C is more flexible and closer to hardware but some important constructions are absent, mainly multidimensional arrays (though it has more flexible but less efficient one – array of arrays). Working in industry I used C and C++ for numerical alculations and even rewrote some FORTRAN codes. However I recognized that most of my code deals with very rigid structures which simply reflect standard FORTRAN ones. Actually it is not surprising since most of numerical algorithms were desingned with FORTRAN in mind.

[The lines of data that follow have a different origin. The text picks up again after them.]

(** *** Objects

    Schema objects live in a store; a reference is an index into it, and
    [new] puts the object built at the end.  A method called through a
    reference reads the receiver from the store. *)
Local Abbreviation Store := (list ArraySchema).

Definition new (h : Store) (o : ArraySchema) : Store * nat :=
  (h ++ [o], length h).

Definition call_modifier (f : ArraySchema -> number -> ArraySchema)
           (h : Store) (this : nat) (items : number) : option (Store * nat) :=
  o ← h !! this; Some (new h (f o items)).

Definition call_parse (h : Store) (this : nat) (obj : JsValue) (st : St)
  : option (Outcome E (list T) * St) :=
  o ← h !! this; Some (ArraySchema_parse o obj st).

Definition call_documentation (h : Store) (this : nat) : option JsValue :=
  o ← h !! this; Some (ArraySchema_documentation o).
End ArraySchema.

Arguments ArraySchema : clear implicits.

Abbreviation Store St E T := (list (ArraySchema St E T)).

(** ** [Path] *)

Module Path.

(** Modelled from the spec: the segment variants of [routing/path.ts],
    a literal text or a named parameter. *)
Inductive SegmentKind : Type :=
| Literal (text : string)
| Param (name : string).

(** Modelled from the spec: a segment of [routing/path.ts], its variant
    and the orthogonal flag [optional]. *)
Record Segment : Type := mkSegment {
  kind : SegmentKind;
  optional : bool
}.

(** Modelled from the spec: the [Path] class of [routing/path.ts], an
    ordered sequence of segments. *)
Record t : Type := mkPath { segments : list Segment }.

(** Modelled from the spec: the three fatal errors of the constructor
    of [routing/path.ts], with the pattern (and the offending segment)
    they name. *)
Inductive PathError : Type :=
| MustStartWithSlash (pattern : string)
| SegmentMismatch (pattern segment : string)
| OptionalOrder (pattern : string).

(** Modelled from the spec: the messages of the errors thrown by
    [routing/path.ts], as [path.test.ts] expects them. *)
Definition message (e : PathError) : string :=
  match e with
  | MustStartWithSlash p =>
      "API path " +:+ p +:+ " is invalid: Must start with '/'."
  | SegmentMismatch p s =>
      "API path " +:+ p +:+ " is invalid: Segment " +:+ s
      +:+ " does not match regex /^(:?[a-z0-9-]+\??)$/."
  | OptionalOrder p =>
      "API path " +:+ p
      +:+ " is invalid: Optional segment cannot be followed by non-optional segment."
  end.

Inductive Result (A : Type) : Type :=
| Ok (a : A)
| Fatal (e : PathError).

Arguments Ok {A} a.
Arguments Fatal {A} e.

(** [s.split('/')]: never empty, a single empty text on the empty string. *)
Fixpoint split (s : string) : list string :=
  match s with
  | EmptyString => [EmptyString]
  | String c s' =>
      if Ascii.eqb c "/"%char then EmptyString :: split s'
      else match split s' with
           | h :: tl => String c h :: tl
           | [] => [String c EmptyString]
           end
  end.

(** [parts.join('/')]. *)
Fixpoint join (parts : list string) : string :=
  match parts with
  | [] => EmptyString
  | [p] => p
  | p :: rest => p +:+ String "/"%char (join rest)
  end.

(** The character class [[a-z0-9-]]. *)
Definition token_char (c : ascii) : bool :=
  let n := Ascii.nat_of_ascii c in
  (97 <=? n) && (n <=? 122) || (48 <=? n) && (n <=? 57) || (n =? 45).

(** [[a-z0-9-]+\??$] on the rest of a segment. *)
Fixpoint token_then_question (s : string) : bool :=
  match s with
  | EmptyString => false
  | String c r =>
      token_char c &&
      match r with
      | EmptyString => true
      | String "?"%char EmptyString => true
      | _ => token_then_question r
      end
  end.

(** Modelled from the spec: the segment grammar of [routing/path.ts],
    the regex [/^(:?[a-z0-9-]+\??)$/] quoted by [path.test.ts]. *)
Definition segment_shape (s : string) : bool :=
  match s with
  | String c r =>
      if Ascii.eqb c ":" then token_then_question r
      else token_then_question s
  | EmptyString => false
  end.

(** [s.startsWith(c)] and [s.substring(1)] in one step. *)
Definition after_char (c : ascii) (s : string) : option string :=
  match s with
  | String c' r => if Ascii.eqb c' c then Some r else None
  | EmptyString => None
  end.

(** Dropping a final [?]; the flag tells whether there was one. *)
Fixpoint strip_question (s : string) : string * bool :=
  match s with
  | EmptyString => (EmptyString, false)
  | String c r =>
      match r with
      | EmptyString =>
          if Ascii.eqb c "?" then (EmptyString, true)
          else (String c EmptyString, false)
      | String _ _ => let (x, o) := strip_question r in (String c x, o)
      end
  end.

(** Modelled from the spec: the compilation of one segment text in
    [routing/path.ts]; a leading [:] makes a parameter of the token
    that follows, a final [?] makes the segment optional. *)
Definition compile (s : string) : Segment :=
  match after_char ":" s with
  | Some r => let (n, o) := strip_question r in mkSegment (Param n) o
  | None => let (x, o) := strip_question s in mkSegment (Literal x) o
  end.

(** Modelled from the spec: the text of one segment in
    [Path.toString] of [routing/path.ts]. *)
Definition segment_toString (g : Segment) : string :=
  match kind g with
  | Literal x => x
  | Param n => String ":"%char n
  end +:+ (if optional g then "?" else EmptyString).

(** Modelled from the spec: the optional-ordering check of
    [routing/path.ts]; [locked] is the state OptionalLocked, entered at
    the first optional segment. *)
Fixpoint ordered (locked : bool) (segs : list Segment) : bool :=
  match segs with
  | [] => true
  | g :: rest =>
      if optional g then ordered true rest
      else if locked then false else ordered false rest
  end.

(** Modelled from the spec: the first two checks of the constructor of
    [routing/path.ts]; the pattern starts with [/], and every non-empty
    segment text has the shape of the grammar.  An empty segment text is
    kept, and compiles to an empty literal. *)
Definition parse_pattern (pattern : string) : Result (list Segment) :=
  match after_char "/" pattern with
  | Some rest =>
      let texts := split rest in
      match List.find (fun s => negb (String.eqb s EmptyString) && negb (segment_shape s))
                      texts with
      | Some bad => Fatal (SegmentMismatch pattern bad)
      | None => Ok (map compile texts)
      end
  | None => Fatal (MustStartWithSlash pattern)
  end.

(** Modelled from the spec: [Path.toString] of [routing/path.ts]. *)
Definition toString (p : t) : string :=
  String "/"%char (join (map segment_toString (segments p))).

(** Modelled from the spec: the last step of construction in
    [routing/path.ts], shared by [new Path] and [withPrefix]. *)
Definition validated (pattern : string) (segs : list Segment) : Result t :=
  if ordered false segs then Ok (mkPath segs)
  else Fatal (OptionalOrder pattern).

(** Modelled from the spec: [new Path(pattern)] of [routing/path.ts]. *)
Definition new (pattern : string) : Result t :=
  match parse_pattern pattern with
  | Ok segs => validated pattern segs
  | Fatal e => Fatal e
  end.

(** Modelled from the spec: [Path.withPrefix] of [routing/path.ts];
    the prefix segments, then this path's, validated again. *)
Definition withPrefix (this : t) (prefix : string) : Result t :=
  match parse_pattern prefix with
  | Ok pre =>
      let segs := pre ++ segments this in
      validated (toString (mkPath segs)) segs
  | Fatal e => Fatal e
  end.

One the other hand most of FORTRAN deficiencies were corrected in Fortran. It is modern programming language, with dynamic memory allocation, standard C interoperability and a lot of other good things.

SPIPS (Eightfold) Way

Working with real-life problems you will need the following:

scientific and/or engineering knowledge;

  • numerical analysis and programming;
  • knowledge of modern computer architecture;
  • source code (to have full power for optimization and tuning);
  • experiment with different algorithms and implementations.
Analyse critically what you read or hear.
The complexity of modern machines and compilers is so great that
theoretical estimations of algorithm complexity (bread and
butter of computer scientists) may be misleading. There are too
many layers of transformation from source code to hardware,
so small changes in in the source code may change performance greatly.
The speed of innovation in hardware and compilers is so high that
well known and tuned algorithm may already become obsolete
or at least suboptimal.
See big picture!
Your customers may have only vague understanding of
computing but they are professionals in their field.
Talk to them, be sure that you understand the problem,
get as much information as possible concerning ranges
of variables, relative probability of different scenarios and all that.
Use the right instrument for the job!
More complicated instruments are not necessary better.
In many cases it is less work to write few tens of lines
in C than to install large library and tune it properly.
Don’t copy code!
  • It may be illegal.
  • It may be dangerous.
  • Even code written by a Great Master may be
    suboptimal for your specific case.

Study the code, understand it and write your own.

Don’t leave loose ends!
Fix any problem as you find it. Small bug may be a symptom
of serious flaw in algorithm design or understanding of the problem.
Don’t make quick and dirty workarounds.
Find the reason and fix the problem properly.
Don’t be overprotective!
Remember that a crash may be annoying but a wrong answer is disaster.
Don’t be a slave to the rules!
Including those above.

Industrial Physics

Make everything as simple as possible but not simpler.
(attributed to Albert Einstein)

Industrial physics is not a branch of physics, generally it means solving of practical real life problems by person, trained as physicist. Contrary to what I call “inventor’s approach”:try this, try that, keep trying until you get something working;
or engineer’s approach: this is a problem of such-and-such type hence use this-and_that method – industrial physics is based on understanding of the problem.

I am physicist by training, trade, and style of thinking … so understanding for me is building of proper physical model,not too general and not oversimplified and making mathematical description of it. Then comes algorithm design and implementation, running simulations, analysis.